[Start of section]

(* ===== verification/TestUtils.v ===== *)
(** * Helpers of the end-to-end tests (test/utils/utils.go)

    Running commands in the project's directory, installing cert-manager, and
    editing scaffolded files. The machine the tests run on is a record of
    operations over its state ([TestHost]); the text functions are written out,
    [bufio.Scanner] with its limit on the length of a line included. *)

From S2P Require Import Prelude GoStrings Os.
From Stdlib Require Import String Ascii.
From stdpp Require Import base strings list.
From Stdlib Require Import ZArith Lia.
Local Open Scope string_scope.

Definition certmanagerVersion : string := "v1.20.2".
Definition certmanagerURL : string :=
  "https://github.com/cert-manager/cert-manager/releases/download/" +:+ certmanagerVersion
  +:+ "/cert-manager.yaml".
Definition defaultKindBinary : string := "kind".
Definition defaultKindCluster : string := "kind".

(** ** Lines *)

Definition newline : ascii := "010"%char.
Definition carriage_return : ascii := "013"%char.
Definition nl : string := String newline "".

(** [strings.SplitSeq(s, "\n")], as the list of its elements. *)
Fixpoint SplitLines (s : string) : list string :=
  match s with
  | "" => [""]
  | String c s' =>
    if Ascii.eqb c newline then "" :: SplitLines s'
    else match SplitLines s' with
         | x :: l => String c x :: l
         | [] => [String c ""]
         end
  end.

Definition GetNonEmptyLines (output : string) : list string :=
  List.filter (λ element, negb (String.eqb element "")) (SplitLines output).

(** [strings.ReplaceAll(s, old, "")] for a non-empty [old]; each round removes an
    occurrence, so the length of the text is enough rounds. *)
Fixpoint removeAll (fuel : nat) (s old : string) : string :=
  match fuel with
  | O => s
  | S fuel => match Cut s old with
              | Some (before, after) => before +:+ removeAll fuel after old
              | None => s
              end
  end.

(** The tokens of a [bufio.Scanner] over [s]: the lines without their ends; the
    text after the last newline counts if it is not empty; a line that fills the
    buffer ends the scan. *)
Definition MaxScanTokenSize : N := 65536.

Definition size (s : string) : N := N.of_nat (String.length s).

Fixpoint scanned (lines : list string) : list string :=
  match lines with
  | [] => []
  | [x] => if String.eqb x "" || (MaxScanTokenSize <=? size x)%N then []
           else [TrimSuffix x (String carriage_return "")]
  | x :: rest => if (MaxScanTokenSize <=? size x)%N then []
                 else TrimSuffix x (String carriage_return "") :: scanned rest
  end.

Definition Scan (s : string) : list string := scanned (SplitLines s).

(** The loop of [UncommentCode] after the first token. *)
Fixpoint uncommentLoop (prefix token : string) (rest : list string) : string :=
  TrimPrefix token prefix +:+
  match rest with
  | [] => ""
  | next :: rest' => nl +:+ uncommentLoop prefix next rest'
  end.

(** ** The machine *)

(** The operations of packages [os] and [os/exec] the helpers use. A process
    returns its combined output and, if it failed, an error. *)
Record TestHost (M : Type) := {
  h_Getwd : M → res string;
  h_Chdir : string → M → res unit * M;
  h_Environ : M → list string;
  h_LookupEnv : string → M → option string;
  h_CombinedOutput : list string → string → list string → M → (string * option error) * M;
  h_ReadFile : string → M → res string;
  h_WriteFile : string → string → Z → M → res unit * M;
  h_Log : string → M → M;
}.
Arguments h_Getwd {M} _ _.
Arguments h_Chdir {M} _ _ _.
Arguments h_Environ {M} _ _.
Arguments h_LookupEnv {M} _ _ _.
Arguments h_CombinedOutput {M} _ _ _ _ _.
Arguments h_ReadFile {M} _ _ _.
Arguments h_WriteFile {M} _ _ _ _ _.
Arguments h_Log {M} _ _ _.

Section helpers.
Context {M : Type} (h : TestHost M).

Definition warnError (e : error) (m : M) : M := h_Log h ("warning: " +:+ error_text e +:+ nl) m.

(** The working directory [os.Getwd] gives with its error is empty. *)
Definition GetProjectDir (m : M) : string * option error :=
  match h_Getwd h m with
  | Err e => ("", Some (WrapError "failed to get current working directory" e))
  | Ok wd => (removeAll (String.length wd) wd "/test/e2e", None)
  end.

Definition Run (args : list string) (m : M) : (string * option error) * M :=
  let dir := (GetProjectDir m).1 in
  let '(r, m) := h_Chdir h dir m in
  let m := match r with
           | Err e => h_Log h ("chdir dir: " +:+ quote (error_text e) +:+ nl) m
           | Ok _ => m
           end in
  let env := (h_Environ h m ++ ["GO111MODULE=on"])%list in
  let command := GoStrings.Join args " " in
  let m := h_Log h ("running: " +:+ quote command +:+ nl) m in
  let '((output, err), m) := h_CombinedOutput h args dir env m in
  ((output, (λ e, WrapError (quote command +:+ " failed with error " +:+ quote output) e) <$> err), m).

(** A command whose failure is only reported. *)
Definition runOrWarn (args : list string) (m : M) : M :=
  match Run args m with
  | ((_, Some e), m) => warnError e m
  | ((_, None), m) => m
  end.

Definition kubeSystemLeases : list string :=
  ["cert-manager-cainjector-leader-election"; "cert-manager-controller"].

Definition UninstallCertManager (m : M) : M :=
  let m := runOrWarn ["kubectl"; "delete"; "-f"; certmanagerURL] m in
  foldl (λ m lease, runOrWarn ["kubectl"; "delete"; "lease"; lease;
    "-n"; "kube-system"; "--ignore-not-found"; "--force"; "--grace-period=0"] m) m kubeSystemLeases.

Definition InstallCertManager (m : M) : option error * M :=
  match Run ["kubectl"; "apply"; "-f"; certmanagerURL] m with
  | ((_, Some e), m) => (Some e, m)
  | ((_, None), m) =>
    let '((_, err), m) := Run ["kubectl"; "wait"; "deployment.apps/cert-manager-webhook";
      "--for"; "condition=Available"; "--namespace"; "cert-manager"; "--timeout"; "5m"] m in
    (err, m)
  end.

Definition certManagerCRDs : list string :=
  ["certificates.cert-manager.io"; "issuers.cert-manager.io"; "clusterissuers.cert-manager.io";
   "certificaterequests.cert-manager.io"; "orders.acme.cert-manager.io"; "challenges.acme.cert-manager.io"].

Definition IsCertManagerCRDsInstalled (m : M) : bool * M :=
  match Run ["kubectl"; "get"; "crds"] m with
  | ((_, Some _), m) => (false, m)
  | ((output, None), m) =>
    (existsb (λ crd, existsb (λ line, Contains line crd) (GetNonEmptyLines output)) certManagerCRDs, m)
  end.

Definition LoadImageToKindClusterWithName (name : string) (m : M) : option error * M :=
  let cluster := default defaultKindCluster (h_LookupEnv h "KIND_CLUSTER" m) in
  let kindBinary := default defaultKindBinary (h_LookupEnv h "KIND" m) in
  let '((_, err), m) := Run [kindBinary; "load"; "docker-image"; name; "--name"; cluster] m in
  (err, m).

(** Writing to a [bytes.Buffer] does not fail. *)
Definition UncommentCode (filename target prefix : string) (m : M) : option error * M :=
  match h_ReadFile h filename m with
  | Err e => (Some (WrapError ("failed to read file " +:+ quote filename) e), m)
  | Ok content =>
    match Cut content target with
    | None => (Some (TextError ("unable to find the code " +:+ quote target +:+ " to be uncommented")), m)
    | Some (before, after) =>
      match Scan target with
      | [] => (None, m)
      | token :: rest =>
        match h_WriteFile h filename (before +:+ uncommentLoop prefix token rest +:+ after) 420 m with
        | (Err e, m) => (Some (WrapError ("failed to write file " +:+ quote filename) e), m)
        | (Ok _, m) => (None, m)
        end
      end
    end
  end.
End helpers.

(** ** Lines, joined and split *)

Definition one_line (s : string) : Prop := all_chars (λ c, negb (Ascii.eqb c newline)) s = true.

Lemma SplitLines_cons x rest : one_line x → SplitLines (x +:+ nl +:+ rest) = x :: SplitLines rest.
Proof.
  unfold one_line. induction x as [|c x IH]; [done|]. simpl. intros [Hc Hx]%andb_prop.
  apply negb_true_iff in Hc. rewrite Hc. simpl in IH. by rewrite (IH Hx).
Qed.

Lemma SplitLines_one x : one_line x → SplitLines x = [x].
Proof.
  unfold one_line. induction x as [|c x IH]; [done|]. simpl. intros [Hc Hx]%andb_prop.
  apply negb_true_iff in Hc. by rewrite Hc, (IH Hx).
Qed.

Lemma SplitLines_Join l : l ≠ [] → Forall one_line l → SplitLines (GoStrings.Join l nl) = l.
Proof.
  intros Hne Hl. induction Hl as [|x l Hx Hl IH]; [done|]. destruct l as [|y l]; [by apply SplitLines_one|].
  change (GoStrings.Join (x :: y :: l) nl) with (x +:+ nl +:+ GoStrings.Join (y :: l) nl).
  rewrite SplitLines_cons by done. by rewrite IH.
Qed.

(** The lines that were joined come back, without the empty ones. *)
Lemma GetNonEmptyLines_Join l :
  Forall one_line l → GetNonEmptyLines (GoStrings.Join l nl) = List.filter (λ x, negb (String.eqb x "")) l.
Proof.
  intros Hl. destruct l as [|x l]; [done|]. unfold GetNonEmptyLines. by rewrite SplitLines_Join.
Qed.

(** ** Uncommenting what was commented *)

(** A line the scanner returns as it is. *)
Definition plain (s : string) : Prop :=
  s ≠ "" ∧ (size s < MaxScanTokenSize)%N ∧ HasSuffix s (String carriage_return "") = false.

Lemma plain_trim s : plain s → TrimSuffix s (String carriage_return "") = s.
Proof. intros (_ & _ & Hs). unfold HasSuffix, TrimSuffix in *. by destruct (GoStrings.strip_suffix _ s). Qed.

Lemma scanned_plain l : Forall plain l → scanned l = l.
Proof.
  induction 1 as [|x l Hx Hl IH]; [done|]. pose proof (plain_trim x Hx) as Ht. destruct Hx as (Hne & Hsz & _).
  simpl. apply N.leb_gt in Hsz. rewrite Hsz, Ht, (proj2 (String.eqb_neq x "") Hne). simpl.
  destruct l; [done|]. by rewrite IH.
Qed.

Lemma TrimPrefix_app p s : TrimPrefix (p +:+ s) p = s.
Proof.
  unfold TrimPrefix. assert (GoStrings.strip_prefix p (p +:+ s) = Some s) as ->; [|done].
  induction p as [|c p IH]; simpl; [done|]. by rewrite Ascii.eqb_refl.
Qed.

Lemma uncommentLoop_commented prefix x l :
  uncommentLoop prefix (prefix +:+ x) ((λ y, prefix +:+ y) <$> l) = GoStrings.Join (x :: l) nl.
Proof.
  revert x. induction l as [|y l IH]; intros x; cbn [fmap list_fmap uncommentLoop GoStrings.Join]; rewrite TrimPrefix_app.
  - by rewrite append_nil_r.
  - by rewrite IH.
Qed.

(** A block whose lines were commented out with the prefix is found at its first
    occurrence and put back as it was; the rest of the file stays. *)
Theorem uncomment_commented {M} (h : TestHost M) filename prefix x l before after content m :
  let commented := (λ y, prefix +:+ y) <$> (x :: l) in
  let target := GoStrings.Join commented nl in
  Forall one_line commented → Forall plain commented →
  h_ReadFile h filename m = Ok content → Cut content target = Some (before, after) →
  UncommentCode h filename target prefix m =
  match h_WriteFile h filename (before +:+ GoStrings.Join (x :: l) nl +:+ after) 420 m with
  | (Err e, m') => (Some (WrapError ("failed to write file " +:+ quote filename) e), m')
  | (Ok _, m') => (None, m')
  end.
Proof.
  intros commented target Hone Hplain Hread Hcut. unfold UncommentCode. rewrite Hread, Hcut.
  unfold Scan, target. rewrite SplitLines_Join, scanned_plain by done. unfold commented.
  cbn [fmap list_fmap]. by rewrite uncommentLoop_commented.
Qed.

(** A block given with its final newline loses it: the next line of the file is
    glued to the last one. *)
Example final_newline_lost :
  uncommentLoop "#" "#a" (tail (Scan ("#a" +:+ nl))) +:+ "b" = "ab".
Proof. reflexivity. Qed.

[End of section]

DIRECTIONS FOR THIS TASK >> Line count for the string "certmanagerURL": say how many lines in the listing contain it, and add nothing.

EXPECTED ANSWER >> 3